Borner M, et al., Ann Oncol. 2008; 19(7): 1288-1292

 最近発表された複数の第III相試験の報告から、転移性結腸・直腸癌に対するXELOX療法の有効性と安全性はFOLFOX 4FOLFOX 6に匹敵することが示されているが、XELOXは5-FU静注の代わりにfluoropyrimidine経口剤を使用するため、より簡便性が高いと考えられる。また、cetuximabはCPT-11抵抗性結腸・直腸癌に対して有効であることが示されている。しかしfirst-line治療としてのXELOXとcetuximabとの併用については、現時点ではまだ報告がない。そこで本試験では、転移性結腸・直腸癌に対するfirst-line療法として、XELOXにcetuximabを追加した場合の有効性と安全性をXELOX単独と比較した。
 2004年6月から2005年10月の間に、切除不能進行・転移性結腸・直腸癌患者74例をXELOX群(37例、年齢中央値63歳、EGFR陽性97%)またはXELOX+cetuximab群(37例、60歳、94%)に無作為に割り付けた。XELOX群はL-OHP 130mg/m2をday 1に静注、capecitabine 1,000mg/m2をday 1〜14に1日2回経口投与し、3週を1コースとして最大6コース繰り返した。XELOX+cetuximab群は、これに加えてcetuximabを初回用量400mg/m2で静注し、その後は週1回250mg/m2を静注した。主要評価項目は奏効率とし、奏効の評価は画像診断により行った。初回評価を実施した9週時に増悪が認められるか、それまでに治療を中止した患者は評価対象から除外した。
 最良効果は、CRはいずれの群にも認められなかったが、PRがXELOX群14%、XELOX+cetuximab群41%、SDがそれぞれ62%、35%にみられた。したがって、奏効率はそれぞれ14%、41%、疾患制御(CR+PR+SD)率は両群とも76%であった。
 Time to treatment failure中央値はXELOX群5.7ヵ月、XELOX+cetuximab群7.2ヵ月、time to progression中央値はそれぞれ5.8ヵ月、7.2ヵ月、OS中央値は16.5ヵ月、20.5ヵ月であった。生存患者の追跡期間中央値は17.2ヵ月であった。
 毒性については、両群で発現率に顕著な相違が認められたのは皮疹のみであり、XELOX群5%、XELOX+cetuximab群65%であった。皮疹による治療拒否はなかった。
 このように、転移性結腸・直腸癌のfirst-line療法としてXELOXにcetuximabを追加したところ、重篤な毒性が増加することなく、効果が改善した。この併用療法は皮膚の重篤な有害事象が懸念されるが、今回の試験では問題になることはなかった。とはいえ、抗EGFR抗体の臨床使用にあたっては、特有の有害事象である皮疹の管理を厳格に行うべきである。

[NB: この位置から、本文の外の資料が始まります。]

(* ===== verification/Reconciler.v ===== *)
(** * The reconciler

    [platformd/reconciler.go] brings what the control plane wants in line with
    what runs on the node: it allocates a host port for a new instance, starts
    the workload, retries, gives up, and removes workloads.  Each instance is
    handled by a goroutine of its own.  This file has the handlers, an outline
    that every such goroutine follows, and what becomes of instances that are
    handled one after the other; [Ports] has the interleavings. *)

From stdpp Require Import pretty.
From S2P Require Import Prelude Go Endian PortAlloc StatusStore Node.

#[local] Open Scope Z_scope.

(** ** Data *)

Record reconcilerConfig := {
  MaxAttempts : Z;
  WorkloadNamespace : string;
  WorkloadCPUPeriod : Z;
  WorkloadCPUQuota : Z;
  WorkloadMemoryLimit : Z;
  RegistryEndpoint : string;
}.

Definition InstanceLabels (ins : Instance) : gmap string string :=
  list_to_map [(LabelWorkloadID, ins_Id ins); (LabelWorkloadType, "instance");
    (LabelChunkID, ins_ChunkId ins); (LabelChunkName, ins_ChunkName ins);
    (LabelFlavorVersionID, ins_FlavorVersionId ins);
    (LabelInstanceOrderedBy, ins_OrderedBy ins)].
(* ===== verification/Checkpoint.v ===== *)
(** * The checkpoint service

    [platformd/checkpoint/service.go]: a checkpoint of a base image is made by
    running it in a pod of its own, waiting until the server is ready, cutting
    its connections ([internal/datapath/sock_handler.go]) and having the runtime
    write the container to a file that becomes an image.  The job runs in a
    goroutine; its status is in the store that the reconciler uses, its port
    comes from the same allocator.  The garbage collector drops old statuses,
    gives their ports back and removes files and pods. *)

From Stdlib Require Import Ascii.
From S2P Require Import Prelude Go GoStrings Endian PortAlloc StatusStore Node.

#[local] Open Scope Z_scope.

(** ** Data *)

Record Config := {
  CPUPeriod : Z;
  CPUQuota : Z;
  MemoryLimitBytes : Z;
  CheckpointFileDir : string;
  CheckpointTimeoutSeconds : Z;
  RegistryUser : string;
  RegistryPass : string;
  ListenAddr : string;
  StatusRetentionPeriod : Z;
  ContainerReadyTimeout : Z;
}.

(** [name.Reference]: its text, and that of the tag "checkpoint" in its
    repository. *)
Record Reference := { ref_String : string; ref_CheckpointTag : string }.

Definition podConfig (cfg : Config) (id : string) : PodSandboxConfig :=
  {| pod_Name := id;
     pod_Uid := id;
     pod_Namespace := "checkpoint";
     pod_Attempt := 0;
     pod_Hostname := id;
     pod_LogDirectory := PodLogDir +:+ "/checkpoints/" +:+ id;
     pod_DnsServers := ["10.0.0.53"];
     pod_DnsOptions := ["edns0"; "trust-ad"];
     pod_DnsSearches := ["."];
     pod_Labels := <[LabelWorkloadID := id]> {[LabelWorkloadType := "checkpoint"]};
     pod_Annotations := ∅;
     pod_Resources := {| res_CpuPeriod := CPUPeriod cfg; res_CpuQuota := CPUQuota cfg;
                         res_MemoryLimitInBytes := MemoryLimitBytes cfg |};
     pod_Sysctls := ∅ |}.

Definition ctrConfig (checkID baseImgURL : string) : ContainerConfig :=
  {| ctr_Name := "payload_" +:+ checkID;
     ctr_Image := baseImgURL;
     ctr_Labels := <[LabelWorkloadID := checkID]> {[LabelWorkloadType := "checkpoint"]};
     ctr_LogPath := "checkpoint.log";
     ctr_Mounts := [];
     ctr_RunAs := None;
     ctr_Envs := [] |}.

(** ** Calls that may fail *)

Definition env {X} (c : env_call X) : gor X := call (PEnv c).
(* ===== verification/Ports.v ===== *)
(** * Host ports on a node

    The reconciler's goroutines, the checkpoint jobs, the garbage collector and
    the API share the status store and one port allocator.  This file puts them
    together as one transition system with all interleavings of their operations
    and shows that no two workloads or jobs ever have the same host port. *)

From stdpp Require Import functions.
From S2P Require Import Prelude Go Endian PortAlloc StatusStore Node Reconciler Checkpoint.

#[local] Open Scope Z_scope.

(** ** Proof outlines

    That of a reconciler goroutine is [follows].  A checkpoint job begins with
    an update, may take a port, which it records next, and ends with an update
    that has the time of completion. *)

Inductive ck_phase := CkFresh | CkBegun | CkHolds (port : Z) | CkPorted (port : Z) | CkEnded.

(** [Q] relates the result and the phase at the end. *)
Fixpoint ck_follows {A} (id : string) (ph : ck_phase) (g : gor A) (Q : A -> ck_phase -> Prop) : Prop :=
  match g with
  | GRet a => Q a ph
  | GDo o k =>
      match o in pop X return (X -> gor A) -> Prop with
      | PUpdate id' v => fun k => id' = id /\
          ((ph = CkFresh /\ v = begun 0 /\ ck_follows id CkBegun (k tt) Q) \/
           (exists p, ph = CkHolds p /\ v = begun p /\ ck_follows id (CkPorted p) (k tt) Q) \/
           ((ph = CkBegun \/ exists p, ph = CkPorted p) /\
              (exists st msg t, v = checkpoint_status (mk_cs st msg (Some t) 0)) /\
              ck_follows id CkEnded (k tt) Q))
      | PAllocate => fun k => ph = CkBegun /\ ck_follows id CkBegun (k None) Q /\
          forall p, ck_follows id (CkHolds p) (k (Some p)) Q
      | PEnv _ => fun k => forall x, ck_follows id ph (k x) Q
      | _ => fun _ => False
      end k
  end.

(** The collector looks at entries of its view through their pointers; [due] is
    one that it has seen completed.  It drops only that one and then frees the
    port that it reads from it. *)
Inductive gc_phase :=
| GcStart
| GcScan (due : option (string * Status)) (K : gmap string Status)
| GcDropped (h : Status) (K : gmap string Status)
| GcFrees (port : Z) (K : gmap string Status).
(** The calls, last first, that set up the network of the container. *)
Definition set_up (args : CmdArgs) (ipam : string) (veth : VethPair) : list hcall :=
  [CallAddRoute veth; CallDefaultRoute veth (arg_Netns args); CallAttachCtr veth (arg_Netns args);
   CallAttachHost veth;
   CallSetupLinks (arg_Netns args) (Addr (HostPeer veth)) (Addr (PodPeer veth)); CallIpamAdd ipam].

(** platformd is then asked for the port, and answers with a valid one. *)
Definition port_told (args : CmdArgs) (wlID ipam : string) (s : cni_state) (veth : VethPair)
    (port : Z) : Prop :=
  exists p, ask_port (set_up args ipam veth ++ c_calls s) wlID = Some p /\ p <> 0 /\
    port = cast_u16 p.

(** The maps when ADD stops early: as they were, or with the entries of the veth
    pair, or with what more of the map writes made. *)
Definition add_stopped (args : CmdArgs) (wlID ipam : string) (s : cni_state) (m : bpf_maps) : Prop :=
  m = c_maps s \/
  exists veth, veth_made args ipam s veth /\
    (m = (cniAdd_upto 1 veth 0 (c_maps s)).2 \/
     exists n port, port_told args wlID ipam s veth port /\
       m = (cniAdd_upto (S (S n)) veth port (c_maps s)).2).

(** Addresses and MACs that the maps can hold. *)
Definition convertible (veth : VethPair) : Prop :=
  is_v4 (Addr (HostPeer veth)) /\ is_v4 (Addr (PodPeer veth)) /\
  (6 <= length (HardwareAddr (Iface (HostPeer veth))))%nat /\
  (6 <= length (HardwareAddr (Iface (PodPeer veth))))%nat.

Definition add_result (args : CmdArgs) (wlID ipam : string) (s : cni_state)
    (r : outcome unit * cni_state) : Prop :=
  match r with
  | (Ok _, s') =>
      exists veth port, veth_made args ipam s veth /\ port_told args wlID ipam s veth port /\
        cniAdd veth port (c_maps s) = (Ok tt, c_maps s') /\
        c_calls s' = CallPrint (arg_Netns args) :: CallCreateListeners wlID (Addr (HostPeer veth)) ::
                     CallWorkloadStatus wlID :: set_up args ipam veth ++ c_calls s
  | (Err _, s') => add_stopped args wlID ipam s (c_maps s')
  | (Panic, s') =>
      add_stopped args wlID ipam s (c_maps s') /\
      exists veth, veth_made args ipam s veth /\ ~ convertible veth
  end.

Lemma do_call_bind {B} c msg (f : unit -> C B) s (P : outcome B * cni_state -> Prop) :
  P (f tt (logged c s)) -> P (Err msg, logged c s) -> P ((do_call c msg ≫= f) s).
Proof using Type.
  unfold do_call, answer_of, mbind, GoM_bind. by destruct (ask (c_calls s) c).
Qed.

Lemma answer_of_bind {A B} c (a : list hcall -> option A) msg (f : A -> C B) s
    (P : outcome B * cni_state -> Prop) :
  (forall x, a (c_calls s) = Some x -> P (f x (logged c s))) -> P (Err msg, logged c s) ->
  P ((answer_of c a msg ≫= f) s).
Proof using Type.
  intros Hok Herr. unfold answer_of, mbind, GoM_bind.
  destruct (a (c_calls s)) as [x|]; [by apply Hok|exact Herr].
Qed.

Lemma on_maps_bind {A B} (g : G A) (f : A -> C B) s (P : outcome B * cni_state -> Prop) :
  (forall x m, g (c_maps s) = (Ok x, m) -> P (f x (mk_cni m (c_calls s)))) ->
  (forall msg m, g (c_maps s) = (Err msg, m) -> P (Err msg, mk_cni m (c_calls s))) ->
  (forall m, g (c_maps s) = (Panic, m) -> P (Panic, mk_cni m (c_calls s))) ->
  P ((on_maps g ≫= f) s).
Proof using Type.
  intros Hok Herr Hp. unfold on_maps, mbind, GoM_bind. destruct (g (c_maps s)) as [[x|msg|] m]; eauto.
Qed.

Lemma parse_pairs_no_panic pairs m : parse_pairs pairs m <> Panic.
Proof using Type.
  revert m. induction pairs as [|arg pairs IH]; intros m; [done|]. cbn.
  destruct (split_on "=" arg) as [|k [|v [|]]]; try done. by destruct (_ || _).
Qed.

(** The map writes of a convertible pair do not panic. *)
Definition no_panic {A} (g : G A) : Prop := forall m, (g m).1 <> Panic.

Lemma no_panic_bind {A B} (g : G A) (f : A -> G B) :
  no_panic g -> (forall a, no_panic (f a)) -> no_panic (g ≫= f).
Proof using Type.
  intros Hg Hf m. unfold mbind, GoM_bind. specialize (Hg m).
  destruct (g m) as [[a|msg|] m']; [apply Hf|done..].
Qed.

Lemma no_panic_must {A} (o : option A) : o <> None -> no_panic (must o).
Proof using Type. intros Ho m. unfold must. by destruct o. Qed.

Lemma no_panic_put {V} sel (upd : gmap Z V -> bpf_maps -> bpf_maps) def k v msg :
  no_panic (Put sel upd def k v msg).
Proof using Type. intros m. unfold Put. by destruct (k_put _ _ _ _). Qed.

Lemma array6_some b : (6 <= length b)%nat -> array6 b <> None.
Proof using Type. intros Hl. unfold array6. by rewrite (proj2 (Nat.leb_le _ _) Hl). Qed.

Lemma peerValue_some p :
  is_v4 (Addr p) -> (6 <= length (HardwareAddr (Iface p)))%nat -> peerValue p <> None.
Proof using Type.
  intros Ha Hm%array6_some. unfold peerValue. rewrite ipToInt_4 by done.
  by destruct (array6 (HardwareAddr (Iface p))).
Qed.

Lemma writes_no_panic veth port :
  convertible veth ->
  no_panic (AddVethPairEntry veth) /\ no_panic (cniAddDNATTarget veth port) /\
  no_panic (AddNetData {| Veth := veth; HostPort := port |}).
Proof using Type.
  intros (Hh & Hp & Hmh & Hmp).
  assert (ipToInt (Addr (HostPeer veth)) <> None) as Eh by (by rewrite ipToInt_4).
  assert (ipToInt (Addr (PodPeer veth)) <> None) as Ep by (by rewrite ipToInt_4).
  split; [|split].
  - apply no_panic_bind; [by apply no_panic_must|intros a].
    apply no_panic_bind; [apply no_panic_put|intros _; apply no_panic_put].
  - apply no_panic_bind; [by apply no_panic_must|intros a].
    apply no_panic_bind; [by apply no_panic_must, array6_some|intros b; apply no_panic_put].
  - apply no_panic_bind; [apply no_panic_must|intros v; apply no_panic_bind;
      [apply no_panic_put|intros _; apply no_panic_put]].
    unfold netDataToMapValue. cbn [Veth].
    pose proof (peerValue_some _ Hp Hmp). pose proof (peerValue_some _ Hh Hmh).
    by destruct (peerValue (PodPeer veth)), (peerValue (HostPeer veth)).
Qed.

Lemma writes_panic veth port :
  (exists m m', AddVethPairEntry veth m = (Panic, m')) \/
  (exists m m', cniAddDNATTarget veth port m = (Panic, m')) \/
  (exists m m', AddNetData {| Veth := veth; HostPort := port |} m = (Panic, m')) ->
  ~ convertible veth.
Proof using Type.
  intros Hp Hc. destruct (writes_no_panic veth port Hc) as (H1 & H2 & H3).
  destruct Hp as [(m & m' & E)|[(m & m' & E)|(m & m' & E)]];
    [specialize (H1 m)|specialize (H2 m)|specialize (H3 m)]; by rewrite E in *.
Qed.
Lemma Apply_succeeds reports s :
  faultless -> Forall valid_report reports -> (ApplyStatusReports reports s).1 = inr tt.
Proof using Type.
  intros [Hf Hb] Hall. destruct (decide (reports = [])) as [-> |Hne]; [done|].
  rewrite Apply_unfold by done. unfold do_, select, sql. unfold mbind at 1, CpM_bind. rewrite Hf.
  unfold time_Now. unfold mbind at 1, CpM_bind. set (now := cp_now _). set (s2 := send _ _).
  destruct (run_updates_ok now (List.filter (fun r => negb (is_removal r)) reports) (cp_db s2)) as [d Hd].
  { rewrite list.Forall_forall in *. intros r Hr. apply Hall.
    apply list_elem_of_In, filter_In in Hr. apply list_elem_of_In. tauto. }
  destruct (bulk_ok "BulkUpdateInstanceStateAndPort" _ s2 d Hf Hb Hd) as [h' E].
  change (updates now reports s2 = (inr tt, mk_cp d h')) in E. unfold mbind at 1. rewrite E.
  destruct (bool_decide _); [done|].
  destruct (run_deletes_ok (sr_InstanceID <$> List.filter is_removal reports) d) as [d' Hd'].
  { apply list.Forall_forall. intros x (r & -> & Hr)%list_elem_of_fmap.
    rewrite list.Forall_forall in Hall. apply Hall.
    apply list_elem_of_In, filter_In in Hr. apply list_elem_of_In. tauto. }
  destruct (bulk_ok "BulkDeleteInstances" _ (mk_cp d h') d' Hf Hb Hd') as [h2 E2].
  change (deletes reports (mk_cp d h') = (inr tt, mk_cp d' h2)) in E2. by rewrite E2.
Qed.

Lemma Apply_rejected reports s :
  Exists (fun r => is_removal r = false /\ ~ valid_report r) reports ->
  cp_db (ApplyStatusReports reports s).2 = cp_db s /\ exists e, (ApplyStatusReports reports s).1 = inl e.
Proof using Type.
  intros Hex. assert (reports <> []) as Hne by (intros ->; by apply Exists_nil in Hex).
  destruct (ApplyStatusReports reports s) as [r s'] eqn:E. cbn [fst snd]. revert E.
  rewrite Apply_unfold by done. unfold do_, select, sql. unfold mbind at 1, CpM_bind.
  destruct (cp_fault _); [intros [= <- <-]; by split; [|eexists]|].
  unfold time_Now. unfold mbind at 1, CpM_bind. set (now := cp_now _). set (s2 := send _ _).
  change (cp_db s) with (cp_db s2).
  destruct (run_updates_rejected now (List.filter (fun r => negb (is_removal r)) reports) (cp_db s2))
    as [e He].
  { rewrite list.Exists_exists in *. destruct Hex as (x & Hr & Hrm & Hv). exists x. split; [|done].
    apply list_elem_of_In, filter_In. rewrite Hrm. split; [by apply list_elem_of_In|done]. }
  destruct (updates now reports s2) as [r' s3] eqn:Eu.
  destruct (bulk_rejected "BulkUpdateInstanceStateAndPort" _ s2 r' s3 e Eu He) as [Hd [e' ->]].
  unfold mbind at 1. rewrite Eu. intros [= <- <-]. by split; [|eexists].
Qed.

(** C26: a call that succeeds has removed exactly the instances that are
    reported deleted and given every other one its last reported state and port,
    without creating any; one that fails has done nothing, only the updates, or
    everything.  Valid reports succeed when the database does; one that is
    invalid keeps all of them from being applied. *)
Theorem reports_applied (reports : list status_report) (s : cp) :
  let (r, s') := ApplyStatusReports reports s in
  only_instances (cp_db s) (cp_db s') /\
  (exists now,
     match r with
     | inr _ => reported now reports (t_instances (cp_db s)) (t_instances (cp_db s'))
     | inl _ => t_instances (cp_db s') = t_instances (cp_db s) \/
                half_reported now reports (t_instances (cp_db s)) (t_instances (cp_db s')) \/
                reported now reports (t_instances (cp_db s)) (t_instances (cp_db s'))
     end) /\
  (faultless -> Forall valid_report reports -> r = inr tt) /\
  (Exists (fun r => is_removal r = false /\ ~ valid_report r) reports ->
     cp_db s' = cp_db s /\ exists e, r = inl e).
Proof using Type.
  pose proof (Apply_succeeds reports s) as Hs. pose proof (Apply_rejected reports s) as Hr.
  destruct (ApplyStatusReports reports s) as [r s'] eqn:E. cbn [fst snd] in *.
  destruct (Apply_outcome reports s r s' E) as [Ho Hn]. done.
Qed.
End reports.
(** C17: if at most [k] requests for a new instance are served at the same time,
    then in every state that is reached, with status reports coming in between,
    a node has at most [k - 1] instances more than it has slots; requests that are
    served one at a time never exceed them. *)
Theorem slots_bounded (k : nat) (s0 : cp) (S : server) (node : string) (row : node_row) :
  (0 < k)%nat -> nodes_ok (cp_db s0) ->
  (forall n r, t_nodes (cp_db s0) !! n = Some r ->
     Z.of_nat (instances_on (t_instances (cp_db s0)) n) <= nd_Slots r) ->
  rtc (server_step k) (mk_server s0 ∅) S ->
  t_nodes (cp_db (ss_cp S)) !! node = Some row ->
  Z.of_nat (instances_on (t_instances (cp_db (ss_cp S))) node) <= nd_Slots row + Z.of_nat k - 1.
Proof using Hl.
  intros Hk Hn H0 Hsteps Hrow.
  assert (exists P, slots_ok k S P) as [P [_ _ _ _ _ Hw]].
  { refine (rtc_preserves (server_step k) (fun S => exists P, slots_ok k S P) _ _ _ Hsteps _).
    - intros x y Hst [P HP]. by eapply slots_ok_step.
    - exists ∅. split; cbn [ss_cp ss_reqs]; [done|..].
      + intros j. rewrite !lookup_empty. done.
      + rewrite map_size_empty. lia.
      + intros j g ph. by rewrite lookup_empty.
      + intros j n. by rewrite lookup_empty.
      + intros n r Hr. specialize (H0 n r Hr). unfold inflight. rewrite count_map_empty. lia. }
  specialize (Hw node row Hrow). lia.
Qed.
End slots.

(** ** Two requests, one slot *)

(** The next call of a request, if it has one. *)
Definition turn {En : CpEnv} (S : server) (j : nat) : server :=
  match ss_reqs S !! j with
  | Some (HCall m cont) =>
      let (r, s') := m (ss_cp S) in
      mk_server s' match r with inr x => <[j := cont x]> (ss_reqs S) | inl _ => delete j (ss_reqs S) end
  | Some (HRet _) => mk_server (ss_cp S) (delete j (ss_reqs S))
  | None => S
  end.

Lemma turns_steps {En : CpEnv} k js : forall S, rtc (server_step k) S (fold_left turn js S).
Proof.
  induction js as [|j js IH]; intros S; [done|]. cbn. etrans; [|apply IH].
  unfold turn. destruct S as [s R]. cbn [ss_cp ss_reqs]. destruct (R !! j) as [[r|X m cont]|] eqn:Ej; [..|done].
  - apply rtc_once. by eapply ss_answer.
  - destruct (m s) as [r s'] eqn:Em. apply rtc_once. by eapply ss_call.
Qed.

Definition demo_requests : server :=
  mk_server (demo_cp 1 []) (<[2%nat := RunFlavorVersion_srv "u" "v" ""]>
    (<[1%nat := RunFlavorVersion_srv "u" "v" ""]> ∅)).

(** Both requests look for a node before either creates its instance. *)
Definition demo_race : server := fold_left turn [1; 2; 1; 1; 1; 1; 1; 1; 2; 2; 2; 2; 2; 2]%nat demo_requests.

Lemma demo_race_reached : rtc (server_step 2) (mk_server (demo_cp 1 []) ∅) demo_race.
Proof.
  eapply rtc_l; [apply (ss_request 2 _ _ 1 "u" "v" ""); [done|rewrite map_size_empty; lia]|].
  eapply rtc_l; [apply (ss_request 2 _ _ 2 "u" "v" "")|apply turns_steps].
  - by rewrite lookup_insert_ne.
  - rewrite map_size_insert_None by done. rewrite map_size_empty. lia.
Qed.

Lemma demo_nodes_ok : nodes_ok (demo_db 1 []).
Proof. intros k n Hk. cbn in Hk. apply lookup_singleton_Some in Hk as [<- <-]. done. Qed.

Lemma slots_bounded_witness :
  exists S, rtc (server_step 2) (mk_server (demo_cp 1 []) ∅) S /\
    instances_on (t_instances (cp_db (ss_cp S))) "n" = 2%nat /\ nd_Slots (demo_node 1) = 1 /\
    Z.of_nat (instances_on (t_instances (cp_db (ss_cp S))) "n") <= nd_Slots (demo_node 1) + Z.of_nat 2 - 1.
Proof.
  exists demo_race. split; [exact demo_race_reached|]. split; [vm_compute; reflexivity|]. split; [done|].
  apply (slots_bounded 2 (demo_cp 1 []) demo_race "n" (demo_node 1)).
  - lia.
  - exact demo_nodes_ok.
  - intros n r Hr. cbn in Hr. apply lookup_singleton_Some in Hr as [<- <-]. vm_compute. discriminate.
  - exact demo_race_reached.
  - vm_compute. reflexivity.
Defined.
Definition ref_effect {X} (c : rt_call X) (v : view) : X * view :=
  match c in rt_call X return X * view with
  | ListImages => ([elements (v_tags v)], v)
  | PullImage url _ _ => (tt, mk_view (v_pods v) (v_ctrs v) ({[url]} ∪ v_tags v) (v_logs v) (v_used v))
  | RtRunPodSandbox cfg =>
      let id := new_id (v_used v) in
      (id, mk_view ({| pd_Id := id; pd_Config := cfg; pd_Labels := pod_Labels cfg |} :: v_pods v)
             (v_ctrs v) (v_tags v) (v_logs v) ({[id]} ∪ v_used v))
  | RtListPodSandbox label value =>
      (filter (fun p => pd_Labels p !! label = Some value) (v_pods v), v)
  | RtStopPodSandbox _ => (tt, v)
  | RtRemovePodSandbox pod =>
      (tt, mk_view (filter (fun p => pd_Id p <> pod) (v_pods v))
             (filter (fun c => ct_Pod c <> pod) (v_ctrs v)) (v_tags v) (v_logs v) (v_used v))
  | CreateContainer pod cfg _ =>
      let id := new_id (v_used v) in
      (id, mk_view (v_pods v) ({| ct_Id := id; ct_Pod := pod; ct_Config := cfg |} :: v_ctrs v)
             (v_tags v) (v_logs v) ({[id]} ∪ v_used v))
  | StartContainer _ => (tt, v)
  | RemoveContainer ctr =>
      (tt, mk_view (v_pods v) (filter (fun c => ct_Id c <> ctr) (v_ctrs v)) (v_tags v) (v_logs v) (v_used v))
  | ListContainers f => ((fun c => (c, CONTAINER_RUNNING)) <$> filter (selects f) (v_ctrs v), v)
  | ContainerStatus _ _ => ({["info" := "1"]}, v)
  | RestartCrio => (tt, v)
  | FindProcess _ => (tt, v)
  | SignalCont _ => (tt, v)
  | ReadLogDir => (elements (v_logs v), v)
  | RemoveTree path =>
      (tt, mk_view (v_pods v) (v_ctrs v) (v_tags v)
             (filter (fun name => log_path name <> path) (v_logs v)) (v_used v))
  end.

(** A container needs a pod. *)
Definition possible {X} (c : rt_call X) (v : view) : bool :=
  match c with CreateContainer pod _ _ => bool_decide (has_pod v pod) | _ => true end.

Definition ref_runtime : Runtime := {|
  rt := nat * view;
  rt_view := snd;
  rt_do X c s :=
    if bad X c s.1 || negb (possible c s.2) then (inl "unavailable", (S s.1, s.2))
    else let (x, v) := ref_effect c s.2 in (inr x, (S s.1, v))
|}.

Lemma new_id_fresh used : new_id used ∉ used.
Proof using Type.
  assert (forall n, String.length (dashes n) = n) as Hd by (induction n as [|n IH]; cbn; [done|by rewrite IH]).
  intros Hin%elem_of_elements. apply (list_elem_of_fmap_2 String.length), max_list_elem_of_le in Hin.
  unfold new_id in Hin. rewrite Hd in Hin. lia.
Qed.

Lemma ref_runtime_laws : RuntimeLaws ref_runtime.
Proof using Type.
  split. intros X c [k v]. cbn [rt_do ref_runtime rt_view fst snd].
  destruct (bad X c k || negb (possible c v)) eqn:E; [by left|]. apply orb_false_elim in E as [_ Hp].
  destruct c; cbn in *; try done.
  - split; [done|]. intros t. split.
    + intros Ht. exists (elements (v_tags v)). split; [left|]. by apply elem_of_elements.
    + intros (img & [->|[]%elem_of_nil]%elem_of_cons & Ht). by apply elem_of_elements in Ht.
  - split; [apply new_id_fresh|]. by exists (pod_Labels cfg), (v_logs v).
  - split; [apply new_id_fresh|]. split; [|done]. by apply negb_false_iff, bool_decide_eq_true in Hp.
  - split; [done|]. rewrite <-list_fmap_compose. by rewrite list_fmap_id.
Qed.
End reference.

(** *** EnsurePod *)

(** Once a pod with the uid is there, [EnsurePod] does nothing, whatever the pod
    lacks. *)
Lemma ensure_pod_found `{RuntimeLaws} (opts : RunOptions) (s : rt) (p : Pod) :
  p ∈ v_pods (rt_view s) -> pd_Labels p !! LabelPodUID = Some (pod_Uid (ro_PodConfig opts)) ->
  rt_view (exec (EnsurePod opts) s).2 = rt_view s /\
  ((exec (EnsurePod opts) s).1 = inr tt \/
   exists err, (exec (EnsurePod opts) s).1 = inl ("list pod sandbox: " +:+ err)).
Proof.
  intros Hp Hl. unfold EnsurePod. cbn.
  pose proof (rt_answers (RtListPodSandbox LabelPodUID (pod_Uid (ro_PodConfig opts))) s) as Ha.
  destruct (rt_do _ s) as [[err|items] s']; cbn in Ha |- *.
  - split; [|eauto]. by destruct Ha as [->|[x [-> _]]].
  - destruct Ha as [E Hi]. destruct items as [|q items]; cbn; [|by auto].
    exfalso. assert (p ∈ ([] : list Pod)) as []%elem_of_nil. rewrite Hi. apply list_elem_of_filter. by split.
Qed.

Definition demo_system_pod : RunOptions :=
  {| ro_PodConfig :=
       {| pod_Name := "coredns"; pod_Uid := "coredns"; pod_Namespace := "explorer-system"; pod_Attempt := 0;
          pod_Hostname := "coredns"; pod_LogDirectory := PodLogDir; pod_DnsServers := []; pod_DnsOptions := [];
          pod_DnsSearches := []; pod_Labels := {[LabelPodUID := "coredns"]}; pod_Annotations := ∅;
          pod_Resources := {| res_CpuPeriod := 0; res_CpuQuota := 0; res_MemoryLimitInBytes := 0 |};
          pod_Sysctls := ∅ |};
     ro_ContainerConfig :=
       {| ctr_Name := ""; ctr_Image := "coredns"; ctr_Labels := ∅; ctr_LogPath := "";
          ctr_Mounts := []; ctr_RunAs := None; ctr_Envs := [] |};
     ro_User := ""; ro_Pass := "" |}.

(** The first pull fails. *)
Definition one_bad_pull (X : Type) (c : rt_call X) (k : nat) : bool :=
  match c with PullImage _ _ _ => (k <? 5)%nat | _ => false end.

(** A pod whose image could not be pulled is never completed: the next
    [EnsurePod] finds it and returns nil, and it has no container. *)
Lemma ensure_pod_incomplete :
  let r1 := exec (R := ref_runtime one_bad_pull) (EnsurePod demo_system_pod) (O, mk_view [] [] ∅ ∅ ∅) in
  let r2 := exec (R := ref_runtime one_bad_pull) (EnsurePod demo_system_pod) r1.2 in
  r1.1 = inl "ensure image: pull image: unavailable" /\ r2.1 = inr tt /\
  length (v_pods r2.2.2) = 1%nat /\ v_ctrs r2.2.2 = [].
Proof. vm_compute. repeat split. Qed.

#[global] Arguments exec : simpl never.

XELOX+cetuximabとFOLFOX+cetuximabのどちらの併用を選ぶべきかについては、最近の試験結果からは、効果というよりも好みの問題であると思われる。また、XELOXあるいはFOLFOXの併用薬剤としてcetuximabとbevacizumabのどちらを選択すべきかについては、両剤を直接比較する第III相試験によって回答が得られると考えられる。

考察

Cetuximabの上乗せ効果は?

 転移を有する結腸・直腸癌に対する1次治療として、XELOXに対するcetuximabの上乗せ効果が確認された臨床試験である。FOLFIRIに対するcetuximabの上乗せ効果はCRYSTAL試験、FOLFOXに対するcetuximabの上乗せ効果はOPUS試験で確認されている。わが国でもcetuximabが今年やっと承認され、近日中にも使用可能となることからbevacizumabと共にその上乗せ効果が期待される。しかし使用可能な薬剤が増えるにつれて、1次治療としてbevacizumab、cetuximabのどちらを先に使用すればよいかなどの問題点が現場で生じるであろう。また著者らも最後に述べているが、cetuximabの上乗せ効果はCRYSTAL試験、OPUS試験でK-RAS mutationの患者にはないことが示されており、この点に関しても今後検証する必要があるであろう。注射薬と比べてより簡便な経口薬であるcapecitabineの適応拡大が望まれる。